What you are asked to do: Find every line below with the string "interface" and pick it out.

*** Opening of Exercise input ***

Lemma inhibit_via_screen_saver_exact w bus st :
  let m := screen_saver_request (DBus.strempty (inhibit_reason st))
                                (DBus.strempty (application st)) in
  inhibit_via_screen_saver w bus st
  = (Done (negb (fst (w_bus_reply w m) <? 0)),
     add_trace
       (attempt_events (verbose_output st) bus m (w_bus_reply w m)
          "Trying to inhibit screensaver via org.freedesktop.ScreenSaver interface: "
          "screensaver") st).
Proof.
  intros m. subst m.
  unfold inhibit_via_screen_saver, sd_bus_call_method.
  attempt_exact w st (screen_saver_request (DBus.strempty (inhibit_reason st))
                                           (DBus.strempty (application st))).
Qed.

Lemma inhibit_via_power_management_exact w bus st :
  let m := power_management_request (DBus.strempty (inhibit_reason st))
                                    (DBus.strempty (application st)) in
  inhibit_via_power_management w bus st
  = (Done (negb (fst (w_bus_reply w m) <? 0)),
     add_trace
       (attempt_events (verbose_output st) bus m (w_bus_reply w m)
          "Trying to inhibit power management via org.freedesktop.PowerManagement.Inhibit interface: "
          "power saving") st).
Proof.
  intros m. subst m.
  unfold inhibit_via_power_management, sd_bus_call_method.
  attempt_exact w st
    (power_management_request (DBus.strempty (inhibit_reason st))
                              (DBus.strempty (application st))).
Qed.

Lemma main_after_wait_exact w rc st : rc <> 0 ->
  main_after_wait w rc st
  = (Done (status_code (wstatus st)),
     add_trace (report_events w (verbose_output st) (wstatus st)) st).
Proof.
  intros Hrc. apply Z.eqb_neq in Hrc.
  unfold main_after_wait, status_code, report_events. unfold_monad.
  rewrite Hrc. cbv iota beta. cbn [negb].
  destruct (Wait.WIFEXITED (wstatus st));
    [destruct (Wait.WEXITSTATUS (wstatus st) =? 0);
     [destruct (verbose_output st); [|rewrite add_trace_nil]|]
    | destruct (Wait.WIFSIGNALED (wstatus st))];
    reflexivity.
Qed.

Lemma request_all_exact w bus st :
  main_request_all_inhibitions w bus st
  = (Done tt,
     add_trace (inhibit_events w (verbose_output st) bus (inhibit_reason st)
                               (application st)) st).
Proof.
  unfold main_request_all_inhibitions, inhibit_events.
  rewrite (bind_done _ _ _ _ _ (inhibit_via_inhibit_portal_exact w bus st)).
  rewrite (bind_done _ _ _ _ _ (inhibit_via_screen_saver_exact w bus _)).
  rewrite (bind_done _ _ _ _ _ (inhibit_via_power_management_exact w bus _)).
  unfold pure. rewrite !add_trace_add_trace, <- ?app_assoc. reflexivity.
Qed.

Lemma run_and_wait_spawned_exact w fuel pid st : w_spawn w = SpawnOk pid ->
  main_run_and_wait w fuel st
  = (rc <- TEMP_FAILURE_RETRY fuel (waitpid (Zpos pid) 0) ;;
     main_after_wait w rc)
      (add_trace (spawn_events w (verbose_output st))
                 (set_child_pid (Zpos pid) st)).
Proof.
  intros Hs. unfold main_run_and_wait, posix_spawnp, spawn_events.
  rewrite Hs. unfold_monad.
  assert (Hswap : forall p evs s,
             set_child_pid p (add_trace evs s) = add_trace evs (set_child_pid p s))
    by reflexivity.
  destruct (verbose_output st) eqn:Hv; simpl; rewrite ?Hv;
    repeat match goal with
           | |- context [log ?e ?s] => change (log e s) with (add_trace [e] s)
           end;
    rewrite ?Hswap, ?add_trace_add_trace; reflexivity.
Qed.

Lemma run_and_wait_spawn_failed_exact w fuel err st :
  w_spawn w = SpawnFail err ->
  main_run_and_wait w fuel st
  = (Done 1,
     add_trace (dbg (verbose_output st) "Starting process: "
                ++ [EvSpawn (argv w 1) (tl (w_argv w));
                    EvStderr ("Failed to start process: "
                              +++ w_strerror w (Zpos err) +++ nl)]) st).
Proof.
  intros Hs. unfold main_run_and_wait, posix_spawnp. rewrite Hs. unfold_monad.
  destruct (verbose_output st) eqn:Hv; cbn; collect_trace; reflexivity.
Qed.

*** Close of Exercise input ***

Result of the exercise:
          "Trying to inhibit screensaver via org.freedesktop.ScreenSaver interface: "
          "Trying to inhibit power management via org.freedesktop.PowerManagement.Inhibit interface: "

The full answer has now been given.